Set globally for your main account:
$ git config --global user.name "Jorn"
$ git config --global user.email "[email protected]"
Set in project for the other account:
$ git config user.name "Jorn"
$ git config user.email "[email protected]"
If there are multiple repo's connected to the other account this becomes tedious.

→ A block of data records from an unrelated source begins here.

Definition cipher_suites_elb_security_policy_tls_1_2_2017_01 : list s2n_cipher_suite :=
  [ s2n_ecdhe_ecdsa_with_aes_128_gcm_sha256;
    s2n_ecdhe_rsa_with_aes_128_gcm_sha256;
    s2n_ecdhe_ecdsa_with_aes_128_cbc_sha256;
    s2n_ecdhe_rsa_with_aes_128_cbc_sha256;
    s2n_ecdhe_ecdsa_with_aes_256_gcm_sha384;
    s2n_ecdhe_rsa_with_aes_256_gcm_sha384;
    s2n_ecdhe_ecdsa_with_aes_256_cbc_sha384;
    s2n_ecdhe_rsa_with_aes_256_cbc_sha384;
    s2n_rsa_with_aes_128_gcm_sha256;
    s2n_rsa_with_aes_128_cbc_sha256;
    s2n_rsa_with_aes_256_gcm_sha384;
    s2n_rsa_with_aes_256_cbc_sha256 ].

Definition elb_security_policy_tls_1_2_2017_01 : s2n_cipher_preferences := {|
  suites := cipher_suites_elb_security_policy_tls_1_2_2017_01;
  allow_chacha20_boosting := false;
|}.

Definition cipher_suites_elb_security_policy_tls_1_1_2017_01 : list s2n_cipher_suite :=
  [ s2n_ecdhe_ecdsa_with_aes_128_gcm_sha256;
    s2n_ecdhe_rsa_with_aes_128_gcm_sha256;
    s2n_ecdhe_ecdsa_with_aes_128_cbc_sha256;
    s2n_ecdhe_rsa_with_aes_128_cbc_sha256;
    s2n_ecdhe_ecdsa_with_aes_128_cbc_sha;
    s2n_ecdhe_rsa_with_aes_128_cbc_sha;
    s2n_ecdhe_ecdsa_with_aes_256_gcm_sha384;
    s2n_ecdhe_rsa_with_aes_256_gcm_sha384;
    s2n_ecdhe_ecdsa_with_aes_256_cbc_sha384;
    s2n_ecdhe_rsa_with_aes_256_cbc_sha384;
    s2n_ecdhe_rsa_with_aes_256_cbc_sha;
    s2n_ecdhe_ecdsa_with_aes_256_cbc_sha;
    s2n_rsa_with_aes_128_gcm_sha256;
    s2n_rsa_with_aes_128_cbc_sha256;
    s2n_rsa_with_aes_128_cbc_sha;
    s2n_rsa_with_aes_256_gcm_sha384;
    s2n_rsa_with_aes_256_cbc_sha256;
    s2n_rsa_with_aes_256_cbc_sha ].

Definition elb_security_policy_tls_1_1_2017_01 : s2n_cipher_preferences := {|
  suites := cipher_suites_elb_security_policy_tls_1_1_2017_01;
  allow_chacha20_boosting := false;
|}.

Definition cipher_suites_elb_security_policy_tls_1_2_ext_2018_06 : list s2n_cipher_suite :=
  [ s2n_ecdhe_ecdsa_with_aes_128_gcm_sha256;
    s2n_ecdhe_rsa_with_aes_128_gcm_sha256;
    s2n_ecdhe_ecdsa_with_aes_128_cbc_sha256;
    s2n_ecdhe_rsa_with_aes_128_cbc_sha256;
    s2n_ecdhe_ecdsa_with_aes_128_cbc_sha;
    s2n_ecdhe_rsa_with_aes_128_cbc_sha;
    s2n_ecdhe_ecdsa_with_aes_256_gcm_sha384;
    s2n_ecdhe_rsa_with_aes_256_gcm_sha384;
    s2n_ecdhe_ecdsa_with_aes_256_cbc_sha384;
    s2n_ecdhe_rsa_with_aes_256_cbc_sha384;
    s2n_ecdhe_rsa_with_aes_256_cbc_sha;
    s2n_ecdhe_ecdsa_with_aes_256_cbc_sha;
    s2n_rsa_with_aes_128_gcm_sha256;
    s2n_rsa_with_aes_128_cbc_sha256;
    s2n_rsa_with_aes_128_cbc_sha;
    s2n_rsa_with_aes_256_gcm_sha384;
    s2n_rsa_with_aes_256_cbc_sha256;
    s2n_rsa_with_aes_256_cbc_sha ].

Definition elb_security_policy_tls_1_2_ext_2018_06 : s2n_cipher_preferences := {|
  suites := cipher_suites_elb_security_policy_tls_1_2_ext_2018_06;
  allow_chacha20_boosting := false;
|}.

Definition cipher_suites_elb_security_policy_fs_2018_06 : list s2n_cipher_suite :=
  [ s2n_ecdhe_ecdsa_with_aes_128_gcm_sha256;
    s2n_ecdhe_rsa_with_aes_128_gcm_sha256;
    s2n_ecdhe_ecdsa_with_aes_128_cbc_sha256;
    s2n_ecdhe_rsa_with_aes_128_cbc_sha256;
    s2n_ecdhe_ecdsa_with_aes_128_cbc_sha;
    s2n_ecdhe_rsa_with_aes_128_cbc_sha;
    s2n_ecdhe_ecdsa_with_aes_256_gcm_sha384;
    s2n_ecdhe_rsa_with_aes_256_gcm_sha384;
    s2n_ecdhe_ecdsa_with_aes_256_cbc_sha384;
    s2n_ecdhe_rsa_with_aes_256_cbc_sha384;
    s2n_ecdhe_rsa_with_aes_256_cbc_sha;
    s2n_ecdhe_ecdsa_with_aes_256_cbc_sha ].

You can extend the global config by a directory match pattern:
~/.gitconfig
[user]
name = Jorn
email = [email protected]
# note the trailing /
[includeIf "gitdir:~/workdir/"]
path = ~/workdir/.gitconfig
~/workdir/.gitconfig
[user]
email = [email protected]
This will enable the alternate email address for ~/workdir/
recursively.
Ready, set, go!
Credits:
Note that
[includeIf "gitdir:~/workdir/"]
should end with a/
to catch all sub dirs.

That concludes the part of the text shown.